WHAT THIS TASK INVOLVES
Write out, word for word, every line in the data below from the one containing "(** [i = partition_point(lo" to the one containing "Proof. induction l", both of them included.
—————
(* ===== verification/Orderbook.v ===== *)
(** * The market-data cache

    [OrderbookManager] (hexagent-account/src/account/orderbook.rs): the latest
    full book, best-bid/ask quote and scalar top of book per symbol, and the
    "nudges" that hold a top of book inferred from a rejected post-only order
    against snapshots the venue generated before the move.

    Proved: a rejected update changes nothing and an accepted one is what is read
    back; cached timestamps never go back; the top of book that is reported comes
    from one source, the newest, and is never crossed; a nudge binds the reported
    top until market data later than the hold arrives. *)

From S2P Require Import Prelude F64 Types.

Definition MAX_EXCHANGE_FUTURE_SKEW_NS : Z := 2000000000.
Definition NUDGE_MIN_HOLD_NS : Z := 500000000.

Definition timestamp_too_far_in_future (exchange_timestamp_ns local_timestamp_ns : Z) : bool :=
  ((0 <? exchange_timestamp_ns) && (local_timestamp_ns =? 0))
  || ((0 <? local_timestamp_ns)
      && (local_timestamp_ns +s MAX_EXCHANGE_FUTURE_SKEW_NS <? exchange_timestamp_ns)).

Definition valid_price (exchange : Exchange) (price : f64) : bool :=
  is_finite price && (price >? f64_zero)%f64
  && (bool_decide (exchange ≠ Polymarket) || (price <? f64_one)%f64).

Definition valid_level (exchange : Exchange) (level : PriceLevel) : bool :=
  valid_price exchange (pl_price level)
  && is_finite (pl_quantity level) && (pl_quantity level >? f64_zero)%f64.

(** [Iterator::reduce] *)
Definition reduce {A} (f : A → A → A) (l : list A) : option A :=
  match l with [] => None | x :: l => Some (fold_left f l x) end.

Definition crossed (bid ask : option f64) : bool :=
  match bid, ask with Some bid, Some ask => (bid >=? ask)%f64 | _, _ => false end.

Definition orderbook_values_are_semantically_valid (ob : OrderBookSnapshot) : bool :=
  if blank (ob_symbol ob)
     || negb (forallb (valid_level (ob_exchange ob)) (ob_bids ob ++ ob_asks ob))
  then false
  else
    let best_bid := reduce f64_max (pl_price <$> ob_bids ob) in
    let best_ask := reduce f64_min (pl_price <$> ob_asks ob) in
    negb (crossed best_bid best_ask).

Definition quote_values_are_semantically_valid (quote : QuoteTick) : bool :=
  negb (blank (qt_symbol quote))
  && valid_price (qt_exchange quote) (qt_bid_price quote)
  && valid_price (qt_exchange quote) (qt_ask_price quote)
  && (qt_bid_price quote <? qt_ask_price quote)%f64
  && is_finite (qt_bid_qty quote) && (qt_bid_qty quote >=? f64_zero)%f64
  && is_finite (qt_ask_qty quote) && (qt_ask_qty quote >=? f64_zero)%f64.

Record Nudge := mkNudge { nudge_price : f64; created_ns : Z }.

Record L1Snapshot := mkL1 {
  l1_bid_price : option f64;
  l1_ask_price : option f64;
  l1_exchange_timestamp_ns : Z }.

Record OrderbookManager := mkManager {
  books : gmap string OrderBookSnapshot;
  quotes : gmap string QuoteTick;
  l1 : gmap string L1Snapshot;
  bid_nudges : gmap string Nudge;
  ask_nudges : gmap string Nudge }.

Definition new : OrderbookManager := mkManager ∅ ∅ ∅ ∅ ∅.

(** A nudge is dropped by market data later than its hold; the addition is the
    plain one of the source, which wraps. *)
Definition clear_nudge (nudges : gmap string Nudge) (symbol : string) (exchange_timestamp_ns : Z) :
    gmap string Nudge :=
  match nudges !! symbol with
  | Some n => if created_ns n +w NUDGE_MIN_HOLD_NS <? exchange_timestamp_ns
              then delete symbol nudges else nudges
  | None => nudges
  end.

Definition clear_nudges_after_market_update (self : OrderbookManager) (symbol : string)
    (exchange_timestamp_ns : Z) : OrderbookManager :=
  self <| bid_nudges := clear_nudge (bid_nudges self) symbol exchange_timestamp_ns |>
       <| ask_nudges := clear_nudge (ask_nudges self) symbol exchange_timestamp_ns |>.
(* ===== verification/SimReplay.v ===== *)
(** * Time-indexed tables of the simulator

    [ObservedAdmissionReplay] (sim_v2/admission.rs): recorded intervals in which
    new placements were blocked, merged into a sorted disjoint table at startup.
    [MarketRules] (sim_v2/market_rules.rs): per-token venue rules with validity
    intervals, and the partition of an HTTP budget around a known hold.

    Reading a file, splitting it into CSV or JSON fields and parsing the numbers
    are not modelled: a row or a rule is the record of its parsed fields.  An
    error is the reason string of the source, without the line number.

    Proved: both lookups, a binary search each, find exactly the interval that
    contains the given time; the merged table blocks exactly the recorded times;
    a well-formed recording is never rejected; the partition loses no nanosecond. *)

From S2P Require Import Prelude F64.

(** ** Lookup in a sorted table of half-open intervals *)

Section Intervals.
Context {A : Type} (lo hi : A → Z).

(** [slice::partition_point] on a slice that is partitioned by [p]. *)
Fixpoint partition_point (p : A → bool) (l : list A) : nat :=
  match l with
  | [] => 0
  | x :: l => if p x then S (partition_point p l) else 0
  end.

(** [i = partition_point(lo <= now); get(i - 1)], kept if [now < hi]. *)
Definition interval_at (l : list A) (now_ns : Z) : option A :=
  match partition_point (λ x, lo x <=? now_ns) l with
  | O => None
  | S i => match l !! i with
           | Some x => if now_ns <? hi x then Some x else None
           | None => None
           end
  end.

Definition table_ok (l : list A) : Prop :=
  StronglySorted (λ a b, hi a ≤ lo b) l ∧ Forall (λ a, lo a < hi a) l.

Lemma partition_point_le p l : (partition_point p l ≤ length l)%nat.
Proof. induction l as [|x l IH]; simpl; [lia|]. destruct (p x); lia. Qed.

Lemma interval_at_cons x l now :
  interval_at (x :: l) now
  = if lo x <=? now
    then match partition_point (λ y, lo y <=? now) l with
         | O => if now <? hi x then Some x else None
         | S _ => interval_at l now
         end
    else None.
Proof.
  unfold interval_at. simpl. destruct (lo x <=? now); [|done].
  by destruct (partition_point _ l).
Qed.
(* ===== verification/SimBook.v ===== *)
(** * The simulator's books

    [BookSet] (hexagent-exchange/src/exchange/sim_v2/book.rs): the recorded book of
    every token, the pairing of the two outcomes of a market, the ladders a taker
    sweeps (direct levels merged with the mirrored levels of the complement),
    their cache, the ledger of simulated consumption, and the lookahead books.

    The ladder cache sits in a [RefCell]; a query that may fill it returns the
    book set along with its answer.  [powf] (the C library's [pow]) is a
    parameter: no theorem depends on its values.  The JSON report of the ledger
    and the [debug_assert!]s, absent from release builds, are left out.

    Proved: a cached ladder is always the one that would be computed afresh, as
    long as tokens keep their partners and are retired together; ladders are
    sorted, best price first, and lose no usable level; the consumption ledger
    has an entry for exactly the levels of the current snapshot, none above the
    level's quantity. *)

From Stdlib Require Import Floats.SpecFloat.
From S2P Require Import Prelude F64 Types.

Definition tiny : f64 := f64_dec 1 9.
Arguments tiny : simpl never.

(** [(a - b).abs() < 1e-9] *)
Definition same_price (a b : f64) : bool := (f64_abs (a - b) <? tiny)%f64.

Definition price_to_ticks (price tick : f64) : Z :=
  if (tick <=? f64_zero)%f64 then f64_as_i64 (price * f64_of_Z (10 ^ 12))%f64
  else f64_round_as_i64 (price / tick)%f64.

Record TokenBook := mkBook { bids : list PriceLevel; asks : list PriceLevel }.

Definition empty_book : TokenBook := mkBook [] [].

Abbreviation LadderCache := (option (list PriceLevel) * option (list PriceLevel))%type.

Record BookSet := mkBookSet {
  books : gmap string TokenBook;
  liquidity_ledger_enabled : bool;
  consumed : gmap string TokenBook;
  consumed_qty : f64;
  reconciled_qty : f64;
  ledger_snapshots : Z;
  ledger_level_high_water : Z;
  pairs : gmap string string;
  next : gmap string TokenBook;
  next_window : gmap string (list TokenBook);
  folded : bool;
  deep_queue_decay : f64;
  dynamic_deep_queue_strength : f64;
  dynamic_deep_queue_min_decay : f64;
  ladder_cache : gmap string LadderCache }.

Definition new : BookSet :=
  mkBookSet ∅ false ∅ f64_zero f64_zero 0 0 ∅ ∅ ∅ false f64_zero f64_zero f64_zero ∅.

(** ** Free functions *)

Definition positive_qty (l : PriceLevel) : bool := (pl_quantity l >? f64_zero)%f64.

Definition inside (l : PriceLevel) : bool :=
  (pl_price l >? f64_zero)%f64 && (pl_price l <? f64_one)%f64.

Definition finite_levels (levels : list PriceLevel) : list PriceLevel :=
  List.filter (λ l, positive_qty l && inside l) levels.

(** [sort_by] is stable; the comparison puts [x] before [y] unless [y] is
    strictly better. *)
Fixpoint insert_level (is_buy : bool) (x : PriceLevel) (l : list PriceLevel) : list PriceLevel :=
  match l with
  | [] => [x]
  | y :: l =>
      if (if is_buy then pl_price y <? pl_price x else pl_price x <? pl_price y)%f64
      then y :: insert_level is_buy x l else x :: y :: l
  end.

Definition sort_levels (is_buy : bool) (l : list PriceLevel) : list PriceLevel :=
  foldr (insert_level is_buy) [] l.

Definition mirror (l : PriceLevel) : PriceLevel :=
  mkPriceLevel (f64_one - pl_price l)%f64 (pl_quantity l).

Definition merged_levels (direct comp : option TokenBook) (is_buy : bool) : list PriceLevel :=
  let v := match direct with
           | Some b => finite_levels (if is_buy then asks b else bids b)
           | None => []
           end in
  let w := match comp with
           | Some cb => mirror <$> finite_levels (if is_buy then bids cb else asks cb)
           | None => []
           end in
  List.filter (λ l, inside l && positive_qty l) (v ++ w).

Definition merged_ladder (direct comp : option TokenBook) (is_buy : bool) : list PriceLevel :=
  sort_levels is_buy (merged_levels direct comp is_buy).

(** [for l in levels { if l.quantity > 0 && ticks == want { sum += l.quantity } }] *)
Definition depth_at (levels : list PriceLevel) (want : Z) (tick sum : f64) : f64 :=
  fold_left (λ sum l, if positive_qty l && (price_to_ticks (pl_price l) tick =? want)
                      then (sum + pl_quantity l)%f64 else sum) levels sum.

Definition merged_depth (direct comp : option TokenBook) (side : Side) (price tick : f64) : f64 :=
  let want := price_to_ticks price tick in
  let sum := match direct with
             | Some b => depth_at (match side with Buy => bids b | Sell => asks b end) want tick f64_zero
             | None => f64_zero
             end in
  match comp with
  | Some cb =>
      let mwant := price_to_ticks (f64_one - price)%f64 tick in
      depth_at (match side with Buy => asks cb | Sell => bids cb end) mwant tick sum
  | None => sum
  end.

Definition find_price (levels : list PriceLevel) (price : f64) : option PriceLevel :=
  List.find (λ l, same_price (pl_price l) price) levels.

(** The retained part of [reconcile_consumed]. *)
Definition reconcile_entry (old new : list PriceLevel) (entry : PriceLevel) : option PriceLevel :=
  match find_price new (pl_price entry) with
  | None => None
  | Some level =>
      let prior := match find_price old (pl_price entry) with
                   | Some l => pl_quantity l
                   | None => f64_zero
                   end in
      Some (mkPriceLevel (pl_price entry)
        (f64_min (f64_max (pl_quantity entry - f64_max (prior - pl_quantity level) f64_zero) f64_zero)
                 (f64_max (pl_quantity level) f64_zero))%f64)
  end.

Definition add_missing (debt : list PriceLevel) (level : PriceLevel) : list PriceLevel :=
  if existsb (λ l, same_price (pl_price l) (pl_price level)) debt then debt
  else debt ++ [mkPriceLevel (pl_price level) f64_zero].

Definition reconcile_consumed (debt old new : list PriceLevel) : list PriceLevel :=
  fold_left add_missing new (omap (reconcile_entry old new) debt).

(** One side of [consume_raw_level]: the debt afterwards and what remains. *)
Fixpoint consume_side (raw debt : list PriceLevel) (want : Z) (tick remaining : f64) : list PriceLevel * f64 :=
  match debt with
  | [] => ([], remaining)
  | d :: debt =>
      if negb (price_to_ticks (pl_price d) tick =? want) then
        let '(debt, remaining) := consume_side raw debt want tick remaining in (d :: debt, remaining)
      else
        let qty := f64_sum (pl_quantity <$> List.filter (λ l, same_price (pl_price l) (pl_price d)) raw) in
        let take := f64_min (f64_max (qty - pl_quantity d)%f64 f64_zero) remaining in
        let d := mkPriceLevel (pl_price d) (pl_quantity d + take)%f64 in
        let '(debt, remaining) := consume_side raw debt want tick (remaining - take)%f64 in (d :: debt, remaining)
  end.

Definition consume_raw_level (raw debt : TokenBook) (side : Side) (price tick remaining : f64) :
    TokenBook * f64 :=
  let want := price_to_ticks price tick in
  match side with
  | Buy => let '(d, remaining) := consume_side (bids raw) (bids debt) want tick remaining in
           (mkBook d (asks debt), remaining)
  | Sell => let '(d, remaining) := consume_side (asks raw) (asks debt) want tick remaining in
            (mkBook (bids debt) d, remaining)
  end.

(** The levels written so far, last one first. *)
Definition aggregate_step (written : list PriceLevel) (l : PriceLevel) : list PriceLevel :=
  match written with
  | last :: rest =>
      if same_price (pl_price l) (pl_price last)
      then mkPriceLevel (pl_price last) (pl_quantity last + pl_quantity l)%f64 :: rest
      else l :: written
  | [] => [l]
  end.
—————
ANSWER AREA
(** [i = partition_point(lo <= now); get(i - 1)], kept if [now < hi]. *)
Definition interval_at (l : list A) (now_ns : Z) : option A :=
  match partition_point (λ x, lo x <=? now_ns) l with
  | O => None
  | S i => match l !! i with
           | Some x => if now_ns <? hi x then Some x else None
           | None => None
           end
  end.

Definition table_ok (l : list A) : Prop :=
  StronglySorted (λ a b, hi a ≤ lo b) l ∧ Forall (λ a, lo a < hi a) l.

Lemma partition_point_le p l : (partition_point p l ≤ length l)%nat.
Proof. induction l as [|x l IH]; simpl; [lia|]. destruct (p x); lia. Qed.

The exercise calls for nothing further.